Understanding the influence of vehicular flow on UHI requires an accurate estimation of the time-dependent traffic flows, i.e., the number of directional moving vehicles passing through a road network at a given time period. Traffic flow estimation in literature is mainly divided into two categories: microscopic traffic modeling which estimates the behavior of each individual vehicle24,25 and macroscopic traffic modeling which describes the characteristics of traffic flows using aggregated parameters such as density and average speed26,27. Microscopic models normally collect sporadic data with spatial information (e.g. GPS locations) to construct the trajectory of each vehicle, which is depicted as a time-series of vehicle locations28. Hence, the models can estimate heterogeneous traffic flows appropriately since origin–destination (OD) matrices can be derived explicitly. This approach is effective to reveal spatio-temporal traffic flow patterns but fails to provide reliable quantitative information of the vehicular traffic, since recording real-time location-based information of every vehicle is still a challenge. A possible solution is through supersampling to extrapolate a system29, which requires a complex maximum entropy model. In contrast, macroscopic models usually utilize data collected from traffic sensors (e.g. traffic counting stations), and can overcome this problem because data are available for aggregation with steady and frequent updating. Therefore, macroscopic models usually have fewer variables and need fewer properties26,27, which can simplify the computation of heat flux accumulation with higher reliability. A recent study incorporated vehicle-driver behaviors into the macroscopic models30, in which the behaviors were derived from microscopic traffic flows.

For macroscopic models, dynamic traffic assignment (DTA) can be used to estimate traffic flow patterns on the road network.

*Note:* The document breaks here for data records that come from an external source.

Lemma elem_addr_sim a x i g g' :
  wt_expr consts Gam Del i = true -> inv g -> wg_array_find x g = Some a ->
  wg_emit_elem_addr emit a i g = Ok g' -> wg_local_count g' <= 256 ->
  exists code, pushes g g' code (addr_of a x i).
Proof.
  intros W Iv F H1 Hc. unfold wg_emit_elem_addr in H1. ok_hyps.
  destruct (sim i _ _ W (inv_const (wa_base a) g Iv) H2) as [c P]; [destruct (negb _); exact Hc|].
  pose proof (pushes_app _ _ _ _ _ _ _ (pushes_const (wa_base a) g Iv) P) as Q. clear P.
  destruct (array_typed g x a Iv F) as (ty & D & O).
  (* the numbers stay inside the memory *)
  assert (K : forall gF (Fin : Final gF) r st v arr j, ext g gF -> agree gF g r st -> e_arr r x = Some arr -> index_of v arr = Some j ->
    exists z, v = VI z /\ s32 (wa_base a) = wa_base a /\ s32 (wa_elem_size a) = wa_elem_size a /\ z = Z.of_nat j /\
      s32 (z * wa_elem_size a) = (z * wa_elem_size a)%Z /\ s32 (wa_base a + z * wa_elem_size a) = elem_addr a j).
  { intros gF Fin r st v arr j X A Ea Ej. destruct (index_nth v arr j Ej) as (z & -> & Hz & ->).
    destruct (ag_arr _ _ _ _ A x arr Ea) as (a' & ty' & F' & D' & L & _). rewrite F in F'. injection F' as <-.
    destruct (array_place g x a Iv X F) as (_ & Lo & Hi). unfold array_end, mem_size in Hi. rewrite L in Hz.
    assert (S : (1 <= wa_elem_size a <= 8)%Z) by (rewrite (ao_size _ _ O); destruct (at_acc ty); cbn; lia).
    exists z. unfold elem_addr. rewrite Z2Nat.id by lia. pose proof (ao_pos _ _ O).
    repeat split; try (apply s32_id; unfold i32_range; nia). }
  destruct (Z.eqb_spec (wa_elem_size a) 1) as [S1|S1]; cbn [negb].
  - eexists. eapply (pushes_impl _ _ _ _ _ Iv); [|eapply (pushes_int i_add); [exact Iv|exact Q|reflexivity]].
    intros gF Fin r st vs X A Eo (k & v & arr & j & E & Ea & Ej & ->). destruct (K gF Fin r st v arr j X A Ea Ej) as (z & -> & K1 & _ & _ & K3 & K4).
    rewrite S1, Z.mul_1_r in K4. exists [VI z; VI (wa_base a)]. split.
    + exists [VI (s32 (wa_base a))], [VI z]. split; [reflexivity|]. split; [now exists k, (VI z)|now rewrite K1].
    + exists (wa_base a), z, (elem_addr a j), []. repeat split. cbn. now rewrite K4.
  - pose proof (pushes_app _ _ _ _ _ _ _ Q (pushes_const (wa_elem_size a) _ (proj1 (proj2 (proj2 Q))))) as Q2.
    eexists. eapply (pushes_impl _ _ _ _ _ Iv); [|eapply (pushes_int i_add); [exact Iv| |reflexivity]; eapply (pushes_int i_mul); [exact Iv|exact Q2|reflexivity]].
    intros gF Fin r st vs X A Eo (k & v & arr & j & E & Ea & Ej & ->). destruct (K gF Fin r st v arr j X A Ea Ej) as (z & -> & K1 & K2 & _ & K3 & K4).
    exists [VI (z * wa_elem_size a); VI (wa_base a)]. split.
    + exists [VI (wa_elem_size a); VI z; VI (wa_base a)]. split.
      * exists [VI z; VI (wa_base a)], [VI (s32 (wa_elem_size a))]. split; [|split; [reflexivity|now rewrite K2]].
        exists [VI (s32 (wa_base a))], [VI z]. split; [reflexivity|]. split; [now exists k, (VI z)|now rewrite K1].
      * exists z, (wa_elem_size a), (z * wa_elem_size a)%Z, [VI (wa_base a)]. repeat split. cbn. now rewrite K3.
    + exists (wa_base a), (z * wa_elem_size a)%Z, (elem_addr a j), []. repeat split. cbn. now rewrite K4.
Qed.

It is because DTA is formed by a principle of travel option which can determine (i) departure times, (ii) origins and destinations, (iii) travel routes of the vehicles, and (iv) a traffic flow module, that it can trigger the propagation of traffic flows over time31. To obtain better inherent consistency of dynamic routing behavior, substantial studies have used a time-series of traffic counts to develop time-dependent origin-destination (TDOD) estimation32,33,34,35,36. Specifically, several bi-level optimization models, which contain an upper-level problem to represent trip matrix of the OD demands and a lower-level problem to assign dynamic traffic flows, have been proposed by assuming the OD demand is either stochastic32,33,34,35,36 or deterministic37,38,39,40,41. Even though the stochastic approach does not require prior knowledge to adjust functional relations between the parameters, the searching capability is relatively weak and is much time consuming. In contrast, the deterministic algorithms are much more effective to solve the upper-level problem since explicit OD demands can be determined by executing a DTA simulator only several times to aggregate traffic volumes measured from traffic stations42.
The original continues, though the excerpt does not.